A long-held legend has it that the Shiraz grape comes from the city called Shiraz in Iran. Shiraz was, indeed, a great centre of winemaking for thousands of years. Records written on clay tablets in the Elamite language at Cyrus the Great’s palace of Persepolis document wine production to 500BC.

But the tradition goes back much further.

Until just over a year ago, the earliest chemical evidence for grape wine came from jars unearthed at the Neolithic village of Hajji Firuz Tepe, in the northern Zagros Mountains of northwestern Iran. The village dates to about 5400-5000BC.

In late 2017, scientists found even older earthenware wine jars in Georgia, at two sites south of the capital Tbilisi. While this bumps Iran off the top spot of world’s oldest winemaker, it is almost certain that our traditions of winemaking all stem from this region around the Caspian and Black Seas.

Shiraz is also known as the City of Poetry, and Iran’s most famous and still-adored poet, Hafez, was born in there in 1315. Hafez’s writing, considered the pinnacle of Persian literature, features countless references to wine, lauding its ability to bring joy and affect transformation, whether divine or earthly.

Shiraz had earned the reputation for producing the finest wines in the Near East by the 9th century, and it continued to make wine for another thousand years, until 1979. Then came the Islamic Revolution. Iran’s new rulers banned alcohol, shut down wineries, ripped up commercial vineyards and consigned to history thousands of years of viniculture.

Winemaking may have ended in Shiraz, but can we taste echoes of this fabled city in the Shiraz wines of today? Unfortunately not.

“The Shiraz grape is the same as the Syrah grape, Shiraz being the name used most often in Australia,” says wine educator Ally Simmons. “In 1998, a research group used DNA typing to discover that Syrah was the offspring of the Dureza and Mondeuse blanche grape varieties, both indigenous to the Rhône region of France. There is, thus, no genetic connection between Persian grapes and the Syrah, or Shiraz, grape.”

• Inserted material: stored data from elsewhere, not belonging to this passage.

(** X13.  However [AddAllInputScripts] ends (no error, an error or a
    panic), the only thing it can have changed in the transaction is the
    signature script of inputs: version, outputs and lock time are as
    before, and so are the number of inputs and the previous outpoint and
    sequence number of each. *)
Theorem AddAllInputScripts_only_writes_signature_scripts
    (prevPkScripts : list bytes) (inputValues : list Z)
    (st : Signing Sec txscript.Address) :
  sameButScripts (sgTx st) (sgTx (snd (AddAllInputScripts prevPkScripts inputValues st))).
Proof. apply AddAllInputScripts_effect. Qed.

(** X14.  With as many previous scripts and input values as inputs, no
    index of the three slices is ever out of range: the call returns no
    error, or returns an error of a collaborator, or panics on the first
    address of an empty address list. *)
Theorem AddAllInputScripts_equal_lengths (prevPkScripts : list bytes)
    (inputValues : list Z) (st : Signing Sec txscript.Address) :
  len (tx_TxIn (sgTx st)) = len prevPkScripts ->
  len (tx_TxIn (sgTx st)) = len inputValues ->
  let res := AddAllInputScripts prevPkScripts inputValues st in
  fst res = Ok tt \/
  (exists err, fst res = Err err /\
               collaboratorError prevPkScripts (ChainParams (sgSecrets st)) err) \/
  fst res = Panic (IndexOutOfRange 0 0).
Proof.
  intros Hprev Hvals res.
  pose proof (AddAllInputScripts_effect prevPkScripts inputValues st)
    as (_ & Herr & Hpanic & Hfuel).
  fold res in Herr, Hpanic, Hfuel.
  destruct (fst res) as [[]|err|p|].
  - now left.
  - right. left. exists err. split; [reflexivity|].
    destruct (Herr err eq_refl) as [[Hne _]|Hcol]; [now destruct Hne|exact Hcol].
  - right. right. now rewrite (Hpanic p eq_refl Hvals).
  - now destruct Hfuel.
Qed.

(** X15.  [AddAllInputScripts] returns no error of its own making other
    than the length error, which it returns only when the number of
    previous scripts differs from the number of inputs: any other error
    is one a collaborator returned, handed back as it is. *)
Theorem AddAllInputScripts_errors (prevPkScripts : list bytes)
    (inputValues : list Z) (st : Signing Sec txscript.Address) (err : error) :
  fst (AddAllInputScripts prevPkScripts inputValues st) = Err err ->
  (len (tx_TxIn (sgTx st)) <> len prevPkScripts /\
   err = errorString "tx.TxIn and prevPkScripts slices must have equal length") \/
  collaboratorError prevPkScripts (ChainParams (sgSecrets st)) err.
Proof. apply AddAllInputScripts_effect. Qed.

Lemma AuthoredTx_AddAllInputScripts_unfold (tx : AuthoredTx) (s : Sec)
    (lookups : list txscript.Address) :
  AuthoredTx_AddAllInputScripts (tx, s, lookups) =
  let res := AddAllInputScripts (PrevScripts tx) (PrevInputValues tx)
               (mkSigning (Tx tx) s lookups) in
  (fst res, (set_Tx (sgTx (snd res)) tx, sgSecrets (snd res), sgLookups (snd res))).
Proof.
  unfold AuthoredTx_AddAllInputScripts, bind, get, zoom. simpl.
  now destruct (AddAllInputScripts (PrevScripts tx) (PrevInputValues tx)
                  (mkSigning (Tx tx) s lookups)).
Qed.

End AddAllOutcomes.

(** ** Input signing when a pointer is listed more than once *)

Section SharedPointers.

Context {lib : txscript.Lib} {Sec : Type} {secrets : SecretsSource Sec}.
Variable prevPkScripts : list bytes.
Variable inputValues : list Z.

Local Abbreviation written := (writtenRange prevPkScripts).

So how did the grape get its Shiraz moniker?

Rhône’s famous Hermitage vineyard was founded in 1224 by a knight called Gaspard de Stérimberg, who according to a local legend brought a Persian vine back from the Crusades.

In the 19th century, a Scot named James Busby carried Syrah vines from the Hermitage to Australia. His diaries prove he knew of the legend of the Hermitage vine coming from Persia. As European winemakers at the time sometimes imported wine from Persia to add sweetness and body to their own wines, perhaps Busby thought the name Shiraz would add a sense of tradition, good taste and romance to his New World enterprise.

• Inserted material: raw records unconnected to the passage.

(** Every deadline in the map lies within a window of the latest request
    seen. *)
Lemma limiter_run_deadlines windowMs max message latest requests :
  forall hits,
    Forall (fun r => snd r <= latest) requests ->
    (forall ip e, hits !! ip = Some e -> resetAt e <= latest + windowMs) ->
    forall ip e,
      snd (limiter_run windowMs max message requests hits) !! ip = Some e ->
      resetAt e <= latest + windowMs.
Proof.
  induction requests as [| [ip' now] rest IH]; intros hits Hall Hinv.
  - exact Hinv.
  - inversion Hall as [| ? ? Hnow Hrest]; subst. simpl in Hnow.
    cbn [limiter_run].
    destruct (limiter windowMs max message ip' now hits)
      as [answer hits'] eqn:El.
    destruct (limiter_run windowMs max message rest hits')
      as [answers hits''] eqn:Er.
    simpl.
    specialize (IH hits' Hrest). rewrite Er in IH. simpl in IH.
    apply IH. clear IH Er.
    intros ip e He.
    unfold limiter in El.
    destruct (hits !! ip') as [e' |] eqn:E'.
    + destruct (resetAt e' <? now).
      * injection El as _ Eh. subst hits'.
        destruct (decide (ip' = ip)) as [-> | Hne].
        -- rewrite lookup_insert_eq in He. injection He as <-. simpl. lia.
        -- rewrite lookup_insert_ne in He by exact Hne. eauto.
      * destruct (max <=? count e').
        -- injection El as _ Eh. subst hits'. eauto.
        -- injection El as _ Eh. subst hits'.
           destruct (decide (ip' = ip)) as [-> | Hne].
           ++ rewrite lookup_insert_eq in He. injection He as <-. simpl.
              eauto.
           ++ rewrite lookup_insert_ne in He by exact Hne. eauto.
    + injection El as _ Eh. subst hits'.
      destruct (decide (ip' = ip)) as [-> | Hne].
      * rewrite lookup_insert_eq in He. injection He as <-. simpl. lia.
      * rewrite lookup_insert_ne in He by exact Hne. eauto.
Qed.

(** X2.  Nobody stays locked out: after any requests whatever, none
    later than [latest], a request that arrives more than [windowMs]
    after [latest] is let through and opens a new window with the count
    at one. *)
Theorem limiter_lets_through_after_a_window
    (windowMs max : Z) (message ip : string) (latest now : Z)
    (requests : list (string * Z)) :
  Forall (fun r => snd r <= latest) requests ->
  latest + windowMs < now ->
  let hits := snd (limiter_run windowMs max message requests ∅) in
  limiter windowMs max message ip now hits
  = (None, <[ip := {| count := 1; resetAt := now + windowMs |}]> hits).
Proof.
  intros Hall Hnow hits.
  pose proof (limiter_run_deadlines windowMs max message latest requests ∅
                Hall) as Hinv.
  unfold limiter.
  destruct (hits !! ip) as [e |] eqn:He; [| reflexivity].
  assert (Hle : resetAt e <= latest + windowMs).
  { apply (Hinv ltac:(intros ? ? H; rewrite lookup_empty in H; discriminate)
             ip e He). }
  assert (Hlt : (resetAt e <? now) = true) by (apply Z.ltb_lt; lia).
  rewrite Hlt. reflexivity.
Qed.

(** Seven license requests in a burst: the last ones are turned away,
    and a quarter of an hour and a millisecond after the burst the
    address is served again by [licenseLimiter]. *)
Lemma limiter_lets_through_after_a_window_witness :
  let requests := [("10.0.0.1", 0); ("10.0.0.1", 1); ("10.0.0.1", 2);
                   ("10.0.0.1", 3); ("10.0.0.1", 4); ("10.0.0.1", 5);
                   ("10.0.0.1", 6)] in
  let hits :=
    snd (limiter_run (15 * 60 * 1000) 10
           "Too many license requests, please try again later."
           requests ∅) in
  Forall (fun r => snd r <= 6) requests
  /\ 6 + 15 * 60 * 1000 < 900007
  /\ licenseLimiter "10.0.0.1" 900007 hits
     = (None,
        <["10.0.0.1" := {| count := 1;
                           resetAt := 900007 + 15 * 60 * 1000 |}]> hits).
Proof.
  intros requests hits.
  assert (Hall : Forall (fun r => snd r <= 6) requests)
    by (repeat constructor; simpl; lia).
  split; [exact Hall |]. split; [lia |].
  exact (limiter_lets_through_after_a_window (15 * 60 * 1000) 10
           "Too many license requests, please try again later." "10.0.0.1"
           6 900007 requests Hall ltac:(lia)).
Defined.

Lemma limiter_same windowMs max message ip now hits1 hits2 :
  hits1 !! ip = hits2 !! ip ->
  fst (limiter windowMs max message ip now hits1)
  = fst (limiter windowMs max message ip now hits2)
  /\ snd (limiter windowMs max message ip now hits1) !! ip
     = snd (limiter windowMs max message ip now hits2) !! ip.
Proof.
  intros H. unfold limiter. rewrite H.
  destruct (hits2 !! ip) as [e |] eqn:E; simpl.
  - destruct (resetAt e <? now); simpl;
      [rewrite !lookup_insert_eq; auto |].
    destruct (max <=? count e); simpl;
      [split; [reflexivity | congruence]
      | rewrite !lookup_insert_eq; auto].
  - rewrite !lookup_insert_eq; auto.
Qed.

Lemma admitted_own_requests windowMs max message ip requests :
  forall hits1 hits2,
    hits1 !! ip = hits2 !! ip ->
    admitted windowMs max message ip requests hits1
    = admitted windowMs max message ip (requests_from ip requests) hits2.
Proof.
  induction requests as [| [ip' now] rest IH]; intros hits1 hits2 H.
  - reflexivity.
  - cbn [admitted requests_from].
    destruct (String.eqb ip' ip) eqn:Eip.
    + apply String.eqb_eq in Eip. subst ip'.
      cbn [admitted]. rewrite String.eqb_refl.
      destruct (limiter_same windowMs max message ip now hits1 hits2 H)
        as [Ha Hh].
      destruct (limiter windowMs max message ip now hits1) as [a1 h1].
      destruct (limiter windowMs max message ip now hits2) as [a2 h2].
      simpl in Ha, Hh. subst a2.
      rewrite (IH h1 h2 Hh). reflexivity.
    + apply String.eqb_neq in Eip.
      pose proof (limiter_other windowMs max message ip ip' now hits1 Eip)
        as Ho.
      destruct (limiter windowMs max message ip' now hits1) as [a1 h1].
      simpl in Ho. simpl.
      apply IH. congruence.
Qed.

(** X3.  The limiter treats each address on its own: how many requests of
    an address are let through is the same with and without the requests
    of all other addresses in between. *)
Theorem limiter_counts_each_address_alone
    (windowMs max : Z) (message ip : string)
    (requests : list (string * Z)) (hits : gmap string Hit) :
  admitted windowMs max message ip requests hits
  = admitted windowMs max message ip (requests_from ip requests) hits.
Proof. apply admitted_own_requests. reflexivity. Qed.

(** ** License and trial tokens *)

Lemma jwt_verify_ok jws_decode token w c w' :
  jwt_verify jws_decode token w = (Ok c, w') ->
  jws_decode token = Some c
  /\ w' = advance_clock 1 w
  /\ (forall x, exp c = Some x -> clock w (clock_reads w) / 1000 < x).
Proof.
  unfold jwt_verify, bind, Date_now.
  destruct (jws_decode token) as [d |]; simpl; [| discriminate].
  destruct (exp d) as [x |] eqn:Ex.
  - destruct (x <=? clock w (clock_reads w) / 1000) eqn:E; simpl;
      intros H; inversion H; subst.
    split; [reflexivity |]. split; [reflexivity |].
    intros y Hy. rewrite Ex in Hy. injection Hy as <-.
    apply Z.leb_gt in E. exact E.
  - intros H. inversion H; subst.
    split; [reflexivity |]. split; [reflexivity |].
    intros y Hy. rewrite Ex in Hy. discriminate.
Qed.

(** X4.  A payload that license verification returns has passed both
    expiry checks: the token decodes to license claims carrying it, the
    clock in whole seconds was still before the [exp] of the claims, if
    any, and the second reading of the clock was not after the payload's
    expiresAt, if any. *)
Theorem verified_license_has_not_expired
    (jws_decode : string -> option Claims) (token : string) (w : World)
    (p : LicensePayload) :
  eval (verifyLicenseToken jws_decode token) w = Ok p ->
  exists c,
    jws_decode token = Some c
    /\ payload c = License p
    /\ (forall x, exp c = Some x -> clock w (clock_reads w) / 1000 < x)
    /\ (forall e, expiresAt p = Some e -> clock w (S (clock_reads w)) <= e).
Proof.
  unfold eval, verifyLicenseToken, bind at 1.
  destruct (jwt_verify jws_decode token w) as [[c | err] w'] eqn:E;
    simpl; [| discriminate].
  destruct (jwt_verify_ok jws_decode token w c w' E) as (Hd & -> & Hexp).
  intros H. exists c. split; [exact Hd |].
  unfold type in H.
  destruct (payload c) as [t | l]; simpl in H; [discriminate |].
  destruct l as [n em pl pa [ex |]]; simpl in H.
  - unfold bind, Date_now in H. simpl in H.
    destruct (ex <? clock w (S (clock_reads w))) eqn:Ec; simpl in H;
      [discriminate |].
    inversion H; subst. split; [reflexivity |]. split; [exact Hexp |].
    intros e He. simpl in He. injection He as <-.
    apply Z.ltb_ge in Ec. exact Ec.
  - inversion H; subst. split; [reflexivity |]. split; [exact Hexp |].
    intros e He. discriminate He.
Qed.

(** The annual license of [sub_1] presented on day 100 of its year. *)
Lemma verified_license_has_not_expired_witness :
  let w := world_at empty_store (example_bought + 100 * day_ms) in
  eval (verifyLicenseToken Codec.decode example_annual_token) w
  = Ok example_annual
  /\ exists c,
      Codec.decode example_annual_token = Some c
      /\ payload c = License example_annual
      /\ (forall x, exp c = Some x -> clock w (clock_reads w) / 1000 < x)
      /\ (forall e, expiresAt example_annual = Some e ->
                    clock w (S (clock_reads w)) <= e).
Proof.
  intros w.
  assert (H : eval (verifyLicenseToken Codec.decode example_annual_token) w
              = Ok example_annual) by (vm_compute; reflexivity).
  split; [exact H |].
  exact (verified_license_has_not_expired Codec.decode example_annual_token
           w example_annual H).
Defined.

So while the legend of Persian wine remains alive in our Shiraz of today, the genetics do not. But this may well depend on how far back in history we look.

“Current-day Iran is one of the birthplaces of wine, and it’s unfortunate that the Islamic Revolution stemmed wine production in such a fruitful and very interesting vinicultural region. The area still could have been a major producer of wine today,” says Simmons.

“But while the science proves that the Syrah grape is a natural crossing between two local vines from the Rhône area, how do we know that millennia back, way before the time of knights, even before Cyrus the Great, someone didn’t carry a vine from Persia to France? I wouldn’t be surprised if one day we find out that all grapes originate from this part of the world.”